Provided entries |
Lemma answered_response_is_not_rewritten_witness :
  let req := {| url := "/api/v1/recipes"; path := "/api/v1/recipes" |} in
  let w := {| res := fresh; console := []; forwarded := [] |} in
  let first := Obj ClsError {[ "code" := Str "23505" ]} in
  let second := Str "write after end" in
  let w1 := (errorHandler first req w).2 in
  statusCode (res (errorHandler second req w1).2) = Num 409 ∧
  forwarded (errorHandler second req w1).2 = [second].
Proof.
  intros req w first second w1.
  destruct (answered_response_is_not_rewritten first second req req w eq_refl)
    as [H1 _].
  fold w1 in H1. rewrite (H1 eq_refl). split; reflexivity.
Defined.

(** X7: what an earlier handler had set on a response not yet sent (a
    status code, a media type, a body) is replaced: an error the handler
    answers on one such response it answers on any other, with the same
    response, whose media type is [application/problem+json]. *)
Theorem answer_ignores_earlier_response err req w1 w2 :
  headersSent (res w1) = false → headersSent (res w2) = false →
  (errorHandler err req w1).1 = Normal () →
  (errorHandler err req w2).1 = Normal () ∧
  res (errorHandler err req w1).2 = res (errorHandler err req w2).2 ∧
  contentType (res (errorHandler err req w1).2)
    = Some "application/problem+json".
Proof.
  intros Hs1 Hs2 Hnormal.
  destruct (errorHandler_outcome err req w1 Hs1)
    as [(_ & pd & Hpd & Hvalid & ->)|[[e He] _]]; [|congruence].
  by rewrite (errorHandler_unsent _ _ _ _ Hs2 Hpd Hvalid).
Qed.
* * *
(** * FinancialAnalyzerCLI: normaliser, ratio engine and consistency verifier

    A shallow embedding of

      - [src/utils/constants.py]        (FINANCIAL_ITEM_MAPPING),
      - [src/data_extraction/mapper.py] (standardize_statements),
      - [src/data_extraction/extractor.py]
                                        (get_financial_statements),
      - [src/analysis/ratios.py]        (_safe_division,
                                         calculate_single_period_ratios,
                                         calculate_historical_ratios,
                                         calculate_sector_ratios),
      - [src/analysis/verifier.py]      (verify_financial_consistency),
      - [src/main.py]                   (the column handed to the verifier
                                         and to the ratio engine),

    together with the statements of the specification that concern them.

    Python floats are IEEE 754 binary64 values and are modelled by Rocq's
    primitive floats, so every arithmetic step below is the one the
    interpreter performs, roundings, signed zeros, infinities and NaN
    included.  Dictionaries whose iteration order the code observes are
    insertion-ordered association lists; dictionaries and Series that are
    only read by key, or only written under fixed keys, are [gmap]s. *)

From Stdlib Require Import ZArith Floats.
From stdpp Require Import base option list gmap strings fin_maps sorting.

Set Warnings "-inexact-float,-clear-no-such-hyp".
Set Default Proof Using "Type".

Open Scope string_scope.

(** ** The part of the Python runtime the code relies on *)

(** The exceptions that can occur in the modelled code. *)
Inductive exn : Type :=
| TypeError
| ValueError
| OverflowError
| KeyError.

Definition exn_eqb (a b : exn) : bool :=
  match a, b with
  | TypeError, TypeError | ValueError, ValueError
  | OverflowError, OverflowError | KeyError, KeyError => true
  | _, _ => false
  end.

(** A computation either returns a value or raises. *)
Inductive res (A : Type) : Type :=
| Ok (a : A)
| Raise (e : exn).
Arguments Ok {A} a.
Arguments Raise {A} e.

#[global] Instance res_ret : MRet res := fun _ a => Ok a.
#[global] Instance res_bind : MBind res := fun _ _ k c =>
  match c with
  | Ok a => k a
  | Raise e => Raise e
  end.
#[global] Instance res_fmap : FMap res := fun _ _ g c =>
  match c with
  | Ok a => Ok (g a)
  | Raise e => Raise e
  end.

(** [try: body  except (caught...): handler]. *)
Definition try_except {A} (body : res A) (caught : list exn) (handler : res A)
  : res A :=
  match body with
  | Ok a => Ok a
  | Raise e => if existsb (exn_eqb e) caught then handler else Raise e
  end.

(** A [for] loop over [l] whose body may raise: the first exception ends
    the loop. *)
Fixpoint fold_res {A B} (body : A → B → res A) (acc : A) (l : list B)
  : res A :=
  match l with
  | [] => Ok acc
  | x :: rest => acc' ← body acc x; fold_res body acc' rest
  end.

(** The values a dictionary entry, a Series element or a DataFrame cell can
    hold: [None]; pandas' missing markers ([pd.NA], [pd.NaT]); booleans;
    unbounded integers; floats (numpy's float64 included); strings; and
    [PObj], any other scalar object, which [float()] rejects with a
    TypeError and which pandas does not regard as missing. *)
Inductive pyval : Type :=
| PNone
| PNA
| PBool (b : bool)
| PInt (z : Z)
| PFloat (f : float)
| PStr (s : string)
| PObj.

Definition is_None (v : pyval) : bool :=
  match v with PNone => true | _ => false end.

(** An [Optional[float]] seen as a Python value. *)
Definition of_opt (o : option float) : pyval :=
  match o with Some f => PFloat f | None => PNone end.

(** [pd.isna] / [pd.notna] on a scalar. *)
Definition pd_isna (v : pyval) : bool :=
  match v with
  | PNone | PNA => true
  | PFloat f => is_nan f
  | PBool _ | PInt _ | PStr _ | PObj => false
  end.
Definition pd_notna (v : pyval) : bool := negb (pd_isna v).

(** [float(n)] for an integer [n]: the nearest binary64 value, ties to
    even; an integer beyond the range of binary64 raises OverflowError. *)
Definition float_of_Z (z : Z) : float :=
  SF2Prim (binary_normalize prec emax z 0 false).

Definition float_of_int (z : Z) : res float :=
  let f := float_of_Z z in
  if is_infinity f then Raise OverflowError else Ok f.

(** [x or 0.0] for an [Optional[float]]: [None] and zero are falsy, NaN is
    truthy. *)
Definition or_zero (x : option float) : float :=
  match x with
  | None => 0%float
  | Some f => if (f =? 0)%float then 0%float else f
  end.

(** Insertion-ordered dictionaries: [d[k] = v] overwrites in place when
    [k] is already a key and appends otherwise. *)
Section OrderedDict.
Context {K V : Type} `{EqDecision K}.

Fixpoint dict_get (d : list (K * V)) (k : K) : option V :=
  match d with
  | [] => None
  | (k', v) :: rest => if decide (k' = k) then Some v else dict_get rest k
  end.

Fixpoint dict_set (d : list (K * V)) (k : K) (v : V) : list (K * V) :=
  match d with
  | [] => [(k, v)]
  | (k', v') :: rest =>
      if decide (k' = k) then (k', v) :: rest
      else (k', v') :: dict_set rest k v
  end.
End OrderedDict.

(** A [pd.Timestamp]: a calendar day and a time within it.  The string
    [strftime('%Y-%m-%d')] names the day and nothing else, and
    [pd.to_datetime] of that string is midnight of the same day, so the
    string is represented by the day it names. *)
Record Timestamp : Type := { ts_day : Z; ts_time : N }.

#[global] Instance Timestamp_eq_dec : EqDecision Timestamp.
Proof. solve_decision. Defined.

What is being asked | Within the material above, the line with "TypeError and which" opens the range and the line with "Definition is_None (v" closes it; reproduce that range word for word.

Exercise answer |
    TypeError and which pandas does not regard as missing. *)
Inductive pyval : Type :=
| PNone
| PNA
| PBool (b : bool)
| PInt (z : Z)
| PFloat (f : float)
| PStr (s : string)
| PObj.

Definition is_None (v : pyval) : bool :=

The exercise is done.